[im] Whose Land, Their Art?

Allan Siegel siegel.allan at upcmail.hu
Sun Dec 27 11:15:58 CET 2020


  Whose Land, Their Art?
  <https://artmargins.com/whose-land-their-art-debates-over-the-tendencies-exhibition-series-1980-81/?utm_source=ARTMargins+Update+Newsletter&utm_campaign=e4884ece95-EMAIL_CAMPAIGN_2019_05_17_02_48_COPY_01&utm_medium=email&utm_term=0_55fd54411b-e4884ece95-127993906>Debates
  over the Tendencies Exhibition Series (1980–81)

by Kristóf Nagy · Published 10/19/2020

*Money and Morals Then and Now *

While at first glance the Artists’ Unions seem to be fossils of Eastern 
Europe’s state-socialist past, in fact they are still living with us, in 
several ways. First of all, they persist in the dream of a political 
utopia: after the short /belle époque/ of welfare states, the current 
precarization of the cultural sector—especially affected by the COVID-19 
crisis—provokes debates on the possibility of cultural workers’ 
unionization even in Eastern Europe.
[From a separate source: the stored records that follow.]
(** The codec fails in a process that has [RAYON_NUM_THREADS=1]. *)
Definition one_thread_breaks : example_setup :=
  {| ex_calls := fun _ env _ =>
       if bool_decide (env !! "RAYON_NUM_THREADS" = Some "1")
       then Raise (mkExn OtherException "lazrs: cannot build the thread pool")
       else Return f0_25;
     ex_children := None;
     ex_sum := sum_plain;
     ex_laspy := true; ex_lazrs := false; ex_pdal := false;
     ex_files := ["cloud.laz"];
     ex_binary := None |}.

(** The second call made on the host fails. *)
Definition second_call_fails : example_setup :=
  {| ex_calls := fun _ _ k =>
       if Nat.eqb k 1 then Raise (mkExn OtherException "read error") else Return f0_25;
     ex_children := None;
     ex_sum := sum_plain;
     ex_laspy := true; ex_lazrs := true; ex_pdal := true;
     ex_files := ["cloud.laz"];
     ex_binary := None |}.

Definition steady_host : Host := example_host steady.
Definition garbled_host : Host := example_host garbled.
Definition one_thread_breaks_host : Host := example_host one_thread_breaks.
Definition second_call_fails_host : Host := example_host second_call_fails.

(** The thread counts of the children started, oldest first. *)
Definition spawned_threads (tr : list event) : list Z :=
  omap (fun ev => match ev with
                  | Spawn (LaspyReadScript nt _ _ _) _ => Some nt
                  | _ => None
                  end) tr.

(** What was printed on the standard error, oldest first. *)
Definition stderr_lines (tr : list event) : list string :=
  omap (fun ev => match ev with PrintErr msg => Some msg | _ => None end) tr.

Definition cells (rs : list BenchResult) : list (string * Z * Z) :=
  map (fun r => (tool r, threads r, iteration r)) rs.

(** Two runs of [main] on the host where one thread breaks: thread counts
    1 and 4, and thread count 4 alone. *)
Definition run_1_4 : main_state * pyres Z :=
  @main one_thread_breaks_host example_args (@initial_main_state one_thread_breaks_host 0%nat).

Definition run_4 : main_state * pyres Z :=
  @main one_thread_breaks_host
    (mkArgs "cloud.laz" "4" 2 1 "read" 50000 None "laspy" false None (Some "out.json"))
    (@initial_main_state one_thread_breaks_host 0%nat).

(** ** Vocabulary of the further properties *)

(** The keys of a list, each at the place of its first occurrence. *)
Definition first_occurrences (ks : list group_key) : list group_key :=
  fold_left (fun seen k => if decide (k ∈ seen) then seen else seen ++ [k]) ks [].

(** Two runs of two configurations, interleaved. *)
Definition interleaved : list BenchResult :=
  [mkBenchResult "laszip" "read" 1 0 f1;
   mkBenchResult "laspp" "read" 4 0 f0_25;
   mkBenchResult "laszip" "read" 1 1 f1;
   mkBenchResult "laspp" "read" 4 1 f0_25].

(** A relation on the harness state, read on the state of [main]. *)
Definition on_harness `{H : Host} (R : state -> state -> Prop) (ms ms' : main_state) : Prop :=
  R (harness ms) (harness ms').

(** Events are only added to the trace, and the added ones satisfy [P]. *)
Definition adds_only `{H : Host} (P : event -> Prop) (s s' : state) : Prop :=
  exists evs, trace s' = trace s ++ evs /\ Forall P evs.

(** The events that touch no variable of the environment but
    [RAYON_NUM_THREADS]. *)
Definition touches_only_rayon `{H : Host} (ev : event) : Prop :=
  match ev with
  | EnvSet k _ | EnvPop k => k = RAYON_NUM_THREADS
  | _ => True
  end.

(** The tools, and the operations, that the command line asks for. *)
Definition tools_of `{H : Host} (args : Args) : list string :=
  map py_strip (py_split comma (a_tools args)).

Definition reads `{H : Host} (args : Args) : bool :=
  bool_decide (a_operation args = "read") || bool_decide (a_operation args = "both").

Definition writes_too `{H : Host} (args : Args) : bool :=
  bool_decide (a_operation args = "write") || bool_decide (a_operation args = "both").

(** What a run may do when [tools] are asked for: a workload of a tool is
    called, and a child is started, only for a tool that is asked for and
    installed. *)
Definition asked_for `{H : Host} (tools : list string) (do_read do_write : bool)
    (ev : event) : Prop :=
  match ev with
  | Called (LaspyRead _ backend) _ =>
      "laspy" ∈ tools /\ HAS_LASPY = true /\ backend <> Lazrs
  | Called (LaspyWrite _ _ backend _) _ =>
      "laspy" ∈ tools /\ HAS_LASPY = true /\ backend <> Lazrs /\ do_write = true
  | Spawn (LaspyReadScript _ _ _ _) _ =>
      "laspy" ∈ tools /\ HAS_LASPY = true /\ do_read = true
  | Called (LazrsRead _) _ | Called (LazrsReadFallback _) _ =>
      "lazrs" ∈ tools /\ HAS_LAZRS = true /\ do_read = true
  | Called (PdalTranslate _ _) _ => "pdal" ∈ tools /\ HAS_PDAL = true
  | Spawn (BenchmarkBinary _) _ => "laspp" ∈ tools \/ "laszip" ∈ tools
  | _ => True
  end.

(** [p.exists() and os.access(p, os.X_OK)] *)
Definition usable `{H : Host} (p : string) (wd : World) : bool :=
  path_exists p wd && is_executable p wd.

(** The places of the build tree where [find_benchmark_binary] looks. *)
Definition build_tree_places `{H : Host} : list string :=
  concat
    (map (fun build_dir =>
            let d := path_join build_root build_dir in
            [path_join (path_join d "apps") "benchmark";
             path_join (path_join d "apps") "benchmark.exe";
             path_join d "benchmark";
             path_join d "benchmark.exe"])
       ["build"; "linux-build"; "build_release"; "cmake-build-release"]).

(** ** The default of [--threads] in [parse_args] *)

(** [sorted(s)] for a set of ints. *)
Definition sorted_ints (s : gset Z) : list Z := merge_sort Z.le (elements s).

(** The thread counts that [parse_args] joins into the default of
    [--threads]; [hw] is [multiprocessing.cpu_count()] and [lg] is
    [int(math.log2(hw))]. *)
Definition default_thread_counts (hw lg : Z) : list Z :=
  filter (fun t => 1 <= t)
    (sorted_ints
       ({[1; 2; 4; hw]}
        ∪ list_to_set (filter (fun p => p <= hw) (map (fun k => 2 ^ k) (seqZ 0 (lg + 1)))))).

Definition default_threads `{H : Host} (hw lg : Z) : string :=
  py_join "," (map str_of_int (default_thread_counts hw lg)).
Lemma spa_alsa_write_counts_committed_frames_witness :
  exists p',
    spa_alsa_write example_hndl example_update_time 5 example_pcm 0 true = Returns (0, p')
    /\ trace p' = [MmapBegin 16384; ReuseBuffer 0 7; ReuseBuffer 0 9; MmapCommit 0 4; Start]
    /\ sample_count (st p') = 4.
Proof.
  destruct (spa_alsa_write example_hndl example_update_time 5 example_pcm 0 true)
    as [[res p']| |] eqn:Hrun; try (vm_compute in Hrun; discriminate).
  assert (res = 0) as -> by (vm_compute in Hrun; congruence).
  exists p'. split; [reflexivity|].
  destruct (spa_alsa_write_counts_committed_frames example_hndl example_update_time 5
              example_pcm p' 0 0 true eq_refl Hrun)
    as (calls & Htrace & _ & Hcount & _).
  assert (calls = [MmapBegin 16384; ReuseBuffer 0 7; ReuseBuffer 0 9; MmapCommit 0 4; Start])
    as Hcalls.
  { vm_compute in Hrun. injection Hrun as <-. cbn in Htrace. symmetry. exact Htrace. }
  split; [rewrite Htrace, Hcalls; reflexivity|].
  rewrite (Hcount eq_refl), Hcalls. reflexivity.
Defined.

Lemma push_frames_stores_whole_frames_witness :
  exists p' b',
    push_frames capture_pcm 1 3 = Some (2, p')
    /\ buffers p' = [b']
    /\ d_data b' = [Byte.x14; Byte.x15; Byte.x16; Byte.x17;
                    Byte.x18; Byte.x19; Byte.x1a; Byte.x1b]
    /\ chunk_size b' = 8
    /\ buffer_ok 4 b'
    /\ io p' = Some {| io_status := SPA_STATUS_HAVE_BUFFER; io_buffer_id := 7 |}.
Proof.
  destruct (push_frames_stores_whole_frames capture_pcm 1 3 0%nat [] (example_buffer 7 0))
    as (p' & b' & Hpush & _ & Hbufs & _ & _ & _ & Hsize & _ & _ & _ & Hdata & _ & Hok
        & Hio & _); cbn; try reflexivity; try lia.
  exists p', b'. split; [exact Hpush|]. split; [exact Hbufs|].
  split; [rewrite Hdata; reflexivity|]. split; [exact Hsize|].
  split; [apply Hok; reflexivity|]. apply Hio.
Defined.

Lemma capture_without_free_buffer_drops_period_witness :
  exists p',
    capture_transfer example_hndl 3 starved_pcm 2000 = Returns (true, p')
    /\ trace p' = [MmapBegin 1024; MmapCommit 0 1024]
    /\ sample_count (st p') = 1024.
Proof.
  eexists. split.
  - apply (capture_without_free_buffer_drops_period example_hndl 2 starved_pcm 2000 0 0 8);
      cbn; try reflexivity; lia.
  - split; reflexivity.
Defined.
Lemma send_rows_step (text_for : resume -> mail_text) (row : resume) (rows : list resume)
      (net net1 net2 : transport) (sent sent2 : nat) (evs1 evs2 : list event) (ok : bool) :
  has_address row = true ->
  send_email smtp sec net (email row) (text_for row) = (net1, evs1, ok) ->
  send_rows smtp sec text_for rows net1 (if ok then S sent else sent) = (net2, evs2, sent2) ->
  send_rows smtp sec text_for (row :: rows) net sent = (net2, (evs1 ++ evs2)%list, sent2).
Proof.
  unfold has_address. intros H E1 E2. apply negb_true_iff in H.
  cbn [send_rows]. now rewrite H, E1, E2.
Qed.

(** One loop: every row with an address costs one call, in the order of the
    rows, whatever the outcome of the calls before it; the counter grows by
    the number of sessions that went through. *)
Lemma send_rows_trace (text_for : resume -> mail_text) (rows : list resume) :
  forall net sent net' evs sent',
    send_rows smtp sec text_for rows net sent = (net', evs, sent') ->
    calls evs = addressed rows
    /\ sent' = sent + deliveries evs
    /\ (credentials_missing sec = true ->
        net' = net /\ evs = repeat CredentialsError (addressed rows))
    /\ (credentials_missing sec = false ->
        attempted evs = map (message_for sec text_for) (filter has_address rows)).
Proof.
  induction rows as [|row rows IH]; intros net sent net' evs sent' H.
  - injection H as <- <- <-. repeat split; auto.
  - unfold addressed in *. cbn [filter].
    destruct (has_address row) eqn:Ha.
    + destruct (send_email smtp sec net (email row) (text_for row))
        as [[net1 evs1] ok] eqn:E1.
      destruct (send_rows smtp sec text_for rows net1 (if ok then S sent else sent))
        as [[net2 evs2] sent2] eqn:E2.
      rewrite (send_rows_step _ _ _ _ _ _ _ _ _ _ _ Ha E1 E2) in H.
      injection H as <- <- <-.
      destruct (IH _ _ _ _ _ E2) as (Hc & Hs & Hm & Hp).
      rewrite calls_app, deliveries_app, attempted_app, Hc.
      destruct (send_email_cases net (email row) (text_for row))
        as [[Hmiss Eq] | [Hpres (n1 & o1 & _ & Eq)]];
        rewrite E1 in Eq; injection Eq as -> -> ->.
      * repeat split.
        -- subst sent2. reflexivity.
        -- now destruct (Hm Hmiss).
        -- destruct (Hm Hmiss) as [_ ->]. reflexivity.
        -- congruence.
      * repeat split.
        -- destruct o1; reflexivity.
        -- subst sent2. destruct o1; cbn; lia.
        -- congruence.
        -- congruence.
        -- intros _. cbn [attempted app map]. rewrite (Hp Hpres).
           destruct o1; reflexivity.
    + rewrite (send_rows_skip _ _ _ _ _ Ha) in H. apply (IH _ _ _ _ _ H).
Qed.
Secondly, while new institutions 
emerged after the political transition of 1989, the Artists’ Unions did 
not completely lose their importance as integrators of cultural 
producers, or as interfaces between those producers and the state. Even 
more importantly, new institutions, such as the Hungarian Academy of 
Arts, established in 2011, often follow the centralizing and 
institutionalizing model of the socialist Artists’ Unions.